The receivership, in other words, was phony. With George W., the various GOP chieftains could expect to party on with their various ''culture wars,'' including the discredited ''supply-side economics.''

Enter McCain, the Arizona senator who had invested in neither fiasco. He had almost no hand in the impeachment effort, though in the trial he voted to convict. Within a month, he was telling the moderate Republican Leadership Council, ''We Republicans have a great deal of work to do to remind voters we are not simply the anti-Clinton party. I believe the American people understand very well what we stood against. We now need to remind them what we stand for.''

Then McCain attacked Bush's $480 billion tax cut as a ''risky'' venture. The money should be used to shore up the Social Security system instead, he said. The rest of his economics seems to consist mainly of returning to the spirit of the 1986 tax reform, with its two simple brackets of 15 percent and 28 percent. (Gutting it had been one of Bill Clinton's first initiatives.) And McCain's opposition to an Internet sales tax is really a wedge designed to push states toward consumption, rather than income taxation. (A team of highly competent young economists has been working overtime drafting position papers.)

Moreover, there is McCain's conversion experience from his experience as one of the ''Keating Five'' - five senators (including former astronaut John Glenn) who in the mid-1980s were accused of pressuring the Federal Home Loan Bank Board to keep afloat the troubled savings and loan of campaign contributor Charles Keating. The episode led to McCain's vow to break the ''iron-triangle'' of special interest contributors, Washington lobbyists, and accommodating legislators through serious campaign finance reform.
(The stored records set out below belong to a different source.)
Lemma feed_mouse_step (c : t) (f : Clock * ExtractionResult)
    (rest : list (Clock * ExtractionResult)) (p : bool) :
  ready c ->
  pinch_seen (config c) (snd f) = Some p ->
  exists (c2 : t) (x y : Z),
    config c2 = config c
    /\ _click_start_time c2 = _click_start_time c
    /\ _is_dragging c2 = _is_dragging c
    /\ ready (snd (_update_state c2 p x y (seen_at f)))
    /\ emitted (fst (feed_frames (f :: rest) c))
       = command_events (fst (_update_state c2 p x y (seen_at f)))
         :: emitted (fst (feed_frames rest
                            (snd (_update_state c2 p x y (seen_at f))))).
Proof.
  intros Hr Hp.
  destruct (classify_step c (fst f) (snd f) p Hr Hp)
    as (c2 & x & y & r & H1 & H2 & H3 & Hc & He & Hr').
  exists c2, x, y. unfold seen_at.
  split; [exact H1|]. split; [exact H2|]. split; [exact H3|].
  split; [exact Hr'|].
  rewrite feed_mouse_cons, Hc. cbn [fst snd emitted map]. rewrite He. reflexivity.
Qed.
(** C3 (as amended).  A completed build returns the domain count.  Its
    last call is the one copy that carries descriptors: it writes the
    whole staging array to the pointer [domain_d] that the caller passed
    in, where the descriptors are then found.  Each of them is fully
    patched by then: every address in it was returned by an allocation
    and filled by a copy before this last call, its counts are the
    host's, and what is read through it is what the host holds.  The
    build allocates nothing for the descriptor array. *)
Theorem descriptors_go_to_the_callers_pointer n domain domain_d s sz s' :
  has_room (devm s) domain_d (size domain) →
  copyDomainDevice n domain domain_d s = Ok sz s' →
  sz = size domain ∧
  ∃ evs domain_h,
    trace s' = trace s ++ evs ++ [EvMemcpy domain_d (map EDomain domain_h)] ∧
    Forall (λ e, allocates_descriptors e = false ∧
                 carries_descriptors e = false) evs ∧
    descriptors (devm s') domain_d sz = Some domain_h ∧
    Forall2 (patched n (hostm s) (trace s ++ evs) (devm s')) domain domain_h.
Proof.
  intros Hroom Hrun.
  pose proof (run_Ok _ _ _ _ _ _ (has_room_target _ _ _ Hroom) Hrun)
    as (_ & _ & Hbuilt).
  assert (sz = size domain) as -> by apply Hbuilt. split; [done|].
  destruct (built_read_back_full _ _ _ _ _ _ Hroom Hbuilt)
    as (s1 & ds & Hmv & Htr & Hds & Hlen & Hall).
  destruct Hmv as (_ & _ & _ & _ & (evs & Htr1 & Hno) & _).
  apply run_Ok_inv in Hrun as (_ & domain_h & s1' & Hloop & Hcopy).
  destruct (plain_domain_loop _ _ _ _ _ _ Hloop) as (evs' & Htr1' & Hplain).
  apply memcpy_Ok in Hcopy as (data & _ & Htr' & _).
  rewrite Htr' in Htr. apply app_inj_tail in Htr as [Heq [= ->]].
  rewrite Htr1, Htr1' in Heq. apply app_inv_head in Heq as ->.
  exists evs, ds. split_and!.
  - by rewrite Htr', Htr1', app_assoc.
  - apply Forall_and. by split.
  - done.
  - apply Forall2_same_length_lookup_2; [done|]. intros i d dd Hd Hdd.
    destruct (Hall i) as (dd' & d' & Hdd' & Hd' & Hv & Hsh & Hset).
    { by eapply lookup_lt_Some. }
    rewrite Hd in Hd'. rewrite Hdd in Hdd'.
    injection Hd' as <-. injection Hdd' as <-.
    unfold patched. split_and!; [|done|done].
    intros q Hq. rewrite <- Htr1. by apply Hset.
Qed.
Finally, of course, there is McCain's irreducible and unassailable character, honed by his 51/2 years as a prisoner of war. Who among his advisers is going to push him around after that?

What kind of president would McCain make? How does he differ from Al Gore? Those are questions for another day. Many uncertainties lie ahead. But the answer to the most fundamental question is clear already. Why John McCain? He is the legacy of Whitewater.